Когда в воскресенье она дозвонилась до Малаганова, тот очень разволновался. И обрадовался — особенно когда узнал, что нашлась еще одна "попутчица", то есть Лиза. Десять раз повторил: "Какая вы молодец, что позвонили!" Но давать объяснения по телефону отказался. Отказался и встретиться в понедельник. "Завтра? Нет, судя по всему, завтра у меня никак не получится. Меня просто не будет…" В голосе Малаганова прозвучала невеселая усмешка, но Ульяна не придала ей значения.

А вот и Лиза! Девушка появилась со стороны набережной. Она спешила, длинный белый шарф с помпонами размотался и волочился по земле.

— Здравствуйте! Давно ждете? Бр-р-р, как холодно! — Лиза отряхнула шарф и закутала в него покрасневший нос. — Ну, и где наш таинственный незнакомец?

Ульяна пожала плечами.

— Нет пока.

— Подождем, — кивнула Лиза. Достав из кармана пакетик драже, предложила: — Хотите? От блин! — неловкими от холода руками она разорвала пакет, и разноцветные горошины просыпались на землю. — Ладно, это птичкам. Представляете, а я вчера Наташке вправила мозги!

— Кому?

— Ну мне — в другом времени. Или измерении — надеюсь, нам это сегодня объяснят. Короче. Я вчера заявила маман, что аборт делать не собираюсь. Я сказала: родить ребенка — это не позор. Позор — избавиться от него. И не моя вина, что в стране совершенно нет культуры секса. Да-да, я так и сказала. Маман чуть в обморок не грохнулась. А Наташка эта — полная дура. Приколитесь, она даже презерватив стеснялась купить.
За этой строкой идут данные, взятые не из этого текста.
(** The height of the grid point [n] / 1200 north and [x] / 1200 east: the tile that
    has it in its square degree, not on the southern and not on the eastern edge,
    with the row counted from the north and the column from the west. *)
Definition grid_height (tile : Z → Z → list Z) (n x : Z) : double :=
  let lat := (n - 1) / 1200 in
  let lon := x / 1200 in
  of_Z (height_at_pixel (tile lat lon)
    (Z.to_nat ((1200 * (lat + 1) - n) * 1201 + (x - 1200 * lon)))).

(** The pixels of a block are the grid points of the area. *)
Lemma grid_height_block tile n x (i j : nat) :
  0 < n → 0 <= x → tile_south n < n - Z.of_nat i → start_col x + Z.of_nat j < 1200 →
  grid_height tile (n - Z.of_nat i) (x + Z.of_nat j) =
    of_Z (height_at_pixel (tile ((n - 1) / 1200) (x / 1200))
      (Z.to_nat (start_row n * 1201 + start_col x) + i * 1201 + j)).
Proof.
  intros Hn Hx Hi Hj. pose proof (tile_south_bounds n Hn).
  destruct (row_in_tile n (Z.of_nat i)) as [R1 R2]; [lia..|].
  destruct (col_in_tile x (Z.of_nat j)) as [C1 C2]; [lia..|].
  rewrite !first_lat_pos in R2 by lia. rewrite !first_long_nonneg in C2 by lia.
  change VALUES_IN_DEGREE with 1200 in *. unfold grid_height. rewrite R2, C2. do 2 f_equal.
  rewrite start_row_south in * by lia. unfold tile_south in *.
  assert (start_col x = x - 1200 * (x / 1200)) as ->.
  { unfold start_col. change VALUES_IN_DEGREE with 1200. pose proof (Z.div_mod x 1200 ltac:(lia)). lia. }
  assert (0 <= x - 1200 * (x / 1200)) by (pose proof (Z.mul_div_le x 1200 ltac:(lia)); lia). lia.
Qed.

(** ** The loops over the tiles *)

(** The tiles that the area touches are complete files with the heights [tile]. *)
Definition has_tiles (files : string → option (list Z)) (map_dir : string)
    (tile : Z → Z → list Z) (wi ni ei si : Z) : Prop :=
  ∀ lat lon, si < 1200 * (lat + 1) → 1200 * lat < ni → wi < 1200 * (lon + 1) → 1200 * lon < ei →
    files (tile_name map_dir lat lon) = Some (tile lat lon) ∧ tile_ok (tile lat lon).

Section Area.
Context (files : string → option (list Z)) (map_dir : string) (tile : Z → Z → list Z).
Context (wi ni ei si : Z) (W N E S : double).
Hypothesis Hdir : (String.length map_dir <= 200)%nat.
Hypothesis HW : on_grid W wi.
Hypothesis HN : on_grid N ni.
Hypothesis HE : on_grid E ei.
Hypothesis HS : on_grid S si.
Hypothesis Hwe : 0 <= wi < ei ∧ ei <= 180 * 1200.
Hypothesis Hsn : 0 <= si < ni ∧ ni <= 90 * 1200.

Hypothesis Htiles : has_tiles files map_dir tile wi ni ei si.

Let rows := Z.to_nat (ni - si).
Let cols := Z.to_nat (ei - wi).
Let area_height (y x : nat) : double := grid_height tile (ni - Z.of_nat y) (wi + Z.of_nat x).

(** The cells that satisfy [P] are read, the others are there. *)
Definition filled (P : nat → nat → Prop) (d : matrix) : Prop :=
  ∀ y x, (y < rows)%nat → (x < cols)%nat →
    is_Some (lookup2 d y x) ∧ (P y x → lookup2 d y x = Some (Some (area_height y x))).

Lemma filled_init : filled (λ _ _, False) (init_map_data rows cols).
Proof.
  intros y x Hy Hx. split; [|done]. unfold lookup2, init_map_data.
  rewrite lookup_replicate_2 by done. simpl. rewrite lookup_replicate_2 by done. by eexists.
Qed.

Lemma filled_weaken (P Q : nat → nat → Prop) d :
  (∀ y x, (y < rows)%nat → (x < cols)%nat → Q y x → P y x) → filled P d → filled Q d.
Proof. intros HPQ Hd y x Hy Hx. destruct (Hd y x Hy Hx). split; [done|]. intros HQ. auto. Qed.

(** A block of one tile. *)
Lemma read_block_filled n x (h w y0 x0 : nat) P d :
  n = ni - Z.of_nat y0 → x = wi + Z.of_nat x0 → si < n → x < ei →
  Z.of_nat h <= n - Z.max (tile_south n) si →
  Z.of_nat w <= Z.min (1200 * (x / 1200 + 1)) ei - x →
  filled P d →
  ∃ d', read_from_file files n x h w y0 x0 d map_dir = Ok d' ∧
    filled (λ y' x', P y' x' ∨ (y0 <= y' < y0 + h ∧ x0 <= x' < x0 + w)%nat) d'.
Proof.
  intros En Ex Hn Hx Hh Hw Hd. pose proof (tile_south_bounds n ltac:(lia)) as Hb.
  pose proof (Z.div_mod x 1200 ltac:(lia)) as Dx. pose proof (Z.mod_pos_bound x 1200 ltac:(lia)) as Mx.
  assert (start_col x = x mod 1200) as Sx by done.
  pose proof (start_row_south n ltac:(lia)) as Sn.
  destruct (Htiles ((n - 1) / 1200) (x / 1200)) as [Hf Hok];
    [unfold tile_south in *; lia..|].
  destruct (read_block_run files map_dir (tile_name map_dir ((n - 1) / 1200) (x / 1200))
    (tile ((n - 1) / 1200) (x / 1200)) n x h w y0 x0 d) as (d' & Hr & Hc); [lia|lia| |done|done|lia|lia| |].
  { apply get_filename_run; [done|change VALUES_IN_DEGREE with 1200; lia..]. }
  { intros y x' Hy Hx'. apply Hd; lia. }
  exists d'. split; [done|]. intros y x' Hy Hx'. rewrite Hc. case_decide as Hin.
  - split; [by eexists|]. intros _. do 2 f_equal. unfold area_height.
    replace (ni - Z.of_nat y) with (n - Z.of_nat (y - y0)) by lia.
    replace (wi + Z.of_nat x') with (x + Z.of_nat (x' - x0)) by lia.
    symmetry. apply grid_height_block; lia.
  - destruct (Hd y x' Hy Hx') as [H1 H2]. split; [done|]. intros [|]; [auto|done].
Qed.

(** The smaller of a pointer and a border, as the code picks it. *)
Lemma on_grid_min X x B b : near X x → on_grid B b → (x <= b → on_grid X x) →
  on_grid (if Utils_is_greater X B then B else X) (Z.min x b).
Proof.
  intros HX HB Hle. rewrite (near_greater _ _ _ _ HX (on_grid_near _ _ HB)).
  destruct (Z.ltb_spec b x); [by rewrite Z.min_r by lia|rewrite Z.min_l by lia; auto].
Qed.

Lemma on_grid_max X x B b : near X x → on_grid B b → (b <= x → on_grid X x) →
  on_grid (if Utils_is_lesser X B then B else X) (Z.max x b).
Proof.
  intros HX HB Hle. rewrite (near_lesser _ _ _ _ HX (on_grid_near _ _ HB)).
  destruct (Z.ltb_spec x b); [by rewrite Z.max_r by lia|rewrite Z.max_l by lia; auto].
Qed.

(** The pointers of the loop over the tiles of a row, one tile on. *)
Lemma west_step X x : on_grid X x → x < ei →
  ∃ F, Utils_floor2 (dadd X (of_Z 1)) = Ok F ∧ on_grid F (1200 * (x / 1200 + 1)).
Proof.
  intros HX Hx. pose proof HX as (_ & Hx0 & _).
  destruct (near_floor2 _ _ (on_grid_succ _ _ HX)) as (F & HF & IF); [lia|].
  replace (x + 1200) with (x + 1 * 1200) in IF by lia. rewrite Z.div_add in IF by lia.
  exists F. split; [done|]. apply on_grid_int; [done|].
  pose proof (Z.div_pos x 1200 ltac:(lia) ltac:(lia)).
  pose proof (Z.div_lt_upper_bound x 1200 180 ltac:(lia) ltac:(lia)). lia.
Qed.

Lemma on_grid_step X x : on_grid X x → x mod 1200 = 0 → x <= 180 * 1200 → on_grid (dadd X (of_Z 1)) (x + 1200).
Proof.
  intros (_ & Hx0 & _ & _ & HX) Hx Hle. pose proof (Z.div_mod x 1200 ltac:(lia)) as D.
  replace (x + 1200) with (1200 * (x / 1200 + 1)) by lia. apply on_grid_int; [|lia].
  apply dadd_is_int; [auto|by apply of_Z_is_int|change prec with 53; lia].
Qed.

Lemma on_grid_back X x : on_grid X x → x mod 1200 = 0 → 1200 <= x <= 180 * 1200 → on_grid (dsub X (of_Z 1)) (x - 1200).
Proof.
  intros (_ & Hx0 & _ & _ & HX) Hx Hle. pose proof (Z.div_mod x 1200 ltac:(lia)) as D.
  pose proof (Z.div_le_upper_bound x 1200 437 ltac:(lia) ltac:(lia)).
  replace (x - 1200) with (1200 * (x / 1200 - 1)) by lia. apply on_grid_int; [|lia].
  apply dsub_is_int; [auto|by apply of_Z_is_int|lia].
Qed.

Lemma east_step Y x : 0 <= x → on_grid Y (Z.min (1200 * (x / 1200 + 1)) ei) → 1200 * (x / 1200 + 1) < ei →
  on_grid (if Utils_is_greater (dadd Y (of_Z 1)) E then E else dadd Y (of_Z 1))
    (Z.min (1200 * ((1200 * (x / 1200 + 1)) / 1200 + 1)) ei).
Proof.
  intros Hx HY Hlt. rewrite Z.min_l in HY by lia.
  replace (1200 * (x / 1200 + 1) / 1200) with (x / 1200 + 1) by (rewrite Z.mul_comm, Z.div_mul; lia).
  replace (1200 * (x / 1200 + 1 + 1)) with (1200 * (x / 1200 + 1) + 1200) by lia.
  apply on_grid_min; [by apply on_grid_succ|done|]. intros _.
  apply on_grid_step; [done| |lia]. by rewrite Z.mul_comm, Z.mod_mul.
Qed.

(** The loop over the tiles of a row reads the rest of the row. *)
Lemma read_tile_row_filled fuel n (h y0 x0 : nat) x X Y P d :
  n = ni - Z.of_nat y0 → si < n → Z.of_nat h <= n - Z.max (tile_south n) si →
  on_grid X x → wi <= x → wi + Z.of_nat x0 = Z.min x ei →
  (x < ei → on_grid Y (Z.min (1200 * (x / 1200 + 1)) ei)) →
  ei <= 1200 * (x / 1200 + Z.of_nat fuel - 1) → (0 < fuel)%nat → filled P d →
  ∃ d', read_tile_row files fuel n h y0 x0 X Y E map_dir d = Ok d' ∧
    filled (λ y' x', P y' x' ∨ (y0 <= y' < y0 + h ∧ x0 <= x')%nat) d'.
Proof.
  revert x0 x X Y P d. induction fuel as [|fuel IH]; intros x0 x X Y P d En Hn Hh HX Hx Hx0 HY Hfuel Hpos Hd; [lia|].
  cbn [read_tile_row].
  rewrite (near_lesser _ _ _ _ (on_grid_near _ _ HX) (on_grid_near _ _ HE)).
  destruct (Z.ltb_spec x ei) as [Hlt|Hge].
  2:{ exists d. split; [done|]. eapply filled_weaken, Hd. intros y' x' _ Hc [H|H]; [done|].
      unfold cols in Hc. lia. }
  specialize (HY Hlt). rewrite Z.min_l in Hx0 by lia.
  pose proof (Z.mul_succ_div_gt x 1200 ltac:(lia)) as Dx.
  set (y := Z.min (1200 * (x / 1200 + 1)) ei) in *.
  rewrite (near_border_to_int X x), (near_border_to_int Y y)
    by (first [by apply on_grid_near|lia]). cbn [mbind result_bind].
  unfold int_sub. rewrite (proj2 (Z.leb_le INT_MIN _)), (proj2 (Z.leb_le _ INT_MAX))
    by (unfold INT_MIN, INT_MAX; lia). cbn [andb mbind result_bind].
  set (w := Z.to_nat (Z.abs (y - x))).
  destruct (read_block_filled n x h w y0 x0 P d) as (d1 & -> & Hd1); [lia..|done|].
  cbn [mbind result_bind]. destruct (west_step X x HX Hlt) as (F & -> & HF). cbn [mbind result_bind].
  edestruct (IH (x0 + w)%nat (1200 * (x / 1200 + 1)) F) as (d2 & -> & Hd2);
    [done|done|done|done|lia|lia|intros H; apply east_step; [lia|exact HY|done]| | |exact Hd1|].
  - rewrite (Z.mul_comm 1200 (x / 1200 + 1)), Z.div_mul by lia. lia.
  - destruct fuel; [|lia]. pose proof (Z.mul_div_le x 1200 ltac:(lia)). lia.
  - exists d2. split; [done|]. eapply filled_weaken, Hd2. intros y' x' _ _ [H|H]; [tauto|].
    destruct (decide (x' < x0 + w)%nat); [left; right; lia|right; lia].
Qed.

(** The pointers of the loop over the rows of tiles, one row on. *)
Lemma tile_south_whole n : n mod 1200 = 0 → tile_south n = n - 1200.
Proof.
  intros Hn. pose proof (Z.div_mod n 1200 ltac:(lia)) as D. unfold tile_south.
  replace ((n - 1) / 1200) with (n / 1200 - 1); [lia|].
  apply (Z.div_unique_pos _ _ _ 1199); lia.
Qed.

Lemma tile_south_part n : n mod 1200 ≠ 0 → tile_south n = 1200 * (n / 1200).
Proof.
  intros Hn. pose proof (Z.div_mod n 1200 ltac:(lia)) as D. unfold tile_south. f_equal.
  pose proof (Z.mod_pos_bound n 1200 ltac:(lia)).
  symmetry. apply (Z.div_unique_pos _ _ _ (n mod 1200 - 1)); lia.
Qed.

Lemma whole_equals n : (1200 * (n / 1200) =? n) = (n mod 1200 =? 0).
Proof. pose proof (Z.div_mod n 1200 ltac:(lia)). apply eq_iff_eq_true. rewrite !Z.eqb_eq. lia. Qed.

Lemma tile_south_mod n : tile_south n mod 1200 = 0.
Proof. unfold tile_south. by rewrite Z.mul_comm, Z.mod_mul. Qed.

Lemma north_step X n F : on_grid X n → 0 < n <= 90 * 1200 → is_int F (n / 1200) →
  on_grid (if Utils_equals F X then dsub X (of_Z 1) else F) (tile_south n).
Proof.
  intros HX Hn HF. pose proof (Z.div_pos n 1200 ltac:(lia) ltac:(lia)).
  pose proof (Z.div_le_upper_bound n 1200 90 ltac:(lia) ltac:(lia)).
  pose proof (on_grid_int F _ HF ltac:(lia)) as HF'.
  rewrite (near_equals _ _ _ _ (on_grid_near _ _ HF') (on_grid_near _ _ HX)), whole_equals.
  destruct (Z.eqb_spec (n mod 1200) 0) as [Hz|Hz].
  - rewrite tile_south_whole by done. apply on_grid_back; [done..|].
    pose proof (Z.div_mod n 1200 ltac:(lia)). lia.
  - by rewrite tile_south_part.
Qed.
Я нарочно заставила ее это сделать.

— Ну, это, пожалуй, запоздалое приобретение, — осторожно съязвила Ульяна. Лиза махнула рукой. — А! Пригодится. Слушайте, между прочим уже двадцать минут девятого. Я замерзла, как цуцик. Наберите-ка нашего друга!

Поколебавшись немного, Ульяна набрала номер Малаганова.

— Абонент недоступен, — сообщила она.

— Выключил, зараза, — заявила Лиза. — Что-то мне все это перестает нравиться, Ульяна Николаевна. Не пора ли нам пора? Вечер, народу никого… Жутковато! Пойдемте отсюда, а?

Ульяна неуверенно огляделась.

— Действительно, как-то неуютно… Но если Малаганов не явится, то кто нам тогда объяснит?..

— Я!

Молодцеватый мужской голос прозвучал так неожиданно, что Ульяна схватилась за сердце, а Лиза ойкнула. На аллее показался высокий, коротко стриженный блондин с аккуратными усиками на продолговатом породистом лице.

На фоне серого унылого сада его распахнутый черный пиджак и белая рубашка смотрелись ярким пятном.

— Добрый вечер, барышни. Вы ждете Аркадия Евгеньевича?

Лиза взглянула на Ульяну. Та, сжав руки в кармане пальто, ответила:

— Да.

— Он, к сожалению, не смог подойти. Но все объяснения вы услышите от меня. Пройдемте? У меня на выходе машина.

— А вы, собственно, кто? — нервно спросила Лиза.

— Простите.

Незнакомец снисходительно улыбнулся, достал из внутреннего кармана какие-то документы и, развернув, показал их сначала Ульяне, потом Лизе. На фоне бледного триколора значилось: Шелест Адольф Иванович, майор ФСБ.